How Bone Cancer Is Treated

Overall, primary bone cancer (cancer that begins in the bones) is relatively rare. The most common bone cancers in the first three decades of life are osteosarcoma, Ewing sarcoma, and chondrosarcoma. Treatment of bone cancer can be challenging, but remarkable progress has been made in many areas of bone cancer treatment in recent years.

bone cancer risk factors

Preparing for Treatment

Treatment for bone cancer can be determined after proper diagnosis and staging.

Genetic Testing

In preparation for treatment, you might have genetic testing or counseling, as certain genetic changes such as a TP53 aberration may affect your prognosis.

The TP53 gene codes for a protein called tumor protein p53, or p53. This protein acts as a tumor suppressor, which means that it regulates cell division by keeping cells from growing and dividing too fast or in an uncontrolled way.

Some mutations in this gene can reduce its function in a manner that's the equivalent of taking the foot off the brakes of cell division—a process that can favor malignancy. People who have p53 mutations may be at risk for cancers other than bone cancers, as well.

Additional Consultations

You might meet with other specialists before you begin your cancer treatment. For example, young people may seek procedures for the preservation of fertility. This may entail sperm or egg banking.

Before chemotherapy, your healthcare provider will discuss the long-term risks of this treatment including infertility, potential damage to the heart muscle, and the risk of second cancers.

Because the treatment of bone cancer may produce side effects and toxicities, your healthcare providers will want to gauge your health with certain baseline tests.
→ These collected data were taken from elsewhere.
Definition mt_of_index (n : nat) : option migratetype :=
  [MIGRATE_UNMOVABLE; MIGRATE_RECLAIMABLE; MIGRATE_MOVABLE; MIGRATE_RESERVE; MIGRATE_CMA; MIGRATE_ISOLATE] !! n.

#[export] Program Instance migratetype_countable : Countable migratetype :=
  inj_countable mt_index mt_of_index _.
Next Obligation. by intros []. Qed.

Definition is_migrate_cma (mt : migratetype) : bool := bool_decide (mt = MIGRATE_CMA).
Definition is_migrate_isolate (mt : migratetype) : bool := bool_decide (mt = MIGRATE_ISOLATE).

(** What the architecture and the configuration provide: which frames have a
    page, the zone each belongs to, the zone at hand and its span. *)
Class ZoneConfig := {
  pageblock_order : nat;
  CONFIG_NO_FALLBACK_CMA : bool;
  page_group_by_mobility_disabled : bool;
  pfn_valid_within : Z -> bool;
  page_zone : Z -> Z;
  this_zone : Z;
  zone_start_pfn : Z;
  spanned_pages : Z;
}.

(** ** The zone *)

(** [page_buddy] holds the order ([page_private]) of each page with the flag
    PageBuddy; [page_index] and [pageblock] are the types remembered per page
    and per block of pages. *)
Record zone := Zone {
  free_list : gmap (nat * migratetype) (list Z);
  nr_free : gmap nat Z;
  page_buddy : gmap Z nat;
  page_index : gmap Z migratetype;
  pageblock : gmap Z migratetype;
  nr_free_pages : Z;
  nr_free_cma_pages : Z;
}.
Pre-treatment tests may include an echocardiogram, which shows heart function; audiology testing, which measures hearing; and blood tests that show how well your liver, kidneys, and bone marrow are functioning—since some chemotherapies have toxicity profiles that may damage these areas.

In addition to chemotherapy and surgical options, clinical trial options may also be discussed. A discussion of the risks and benefits of treatment is considered part of informed consent.

Bone Cancer Doctor Discussion Guide

Get our printable guide for your next healthcare provider's appointment to help you ask the right questions.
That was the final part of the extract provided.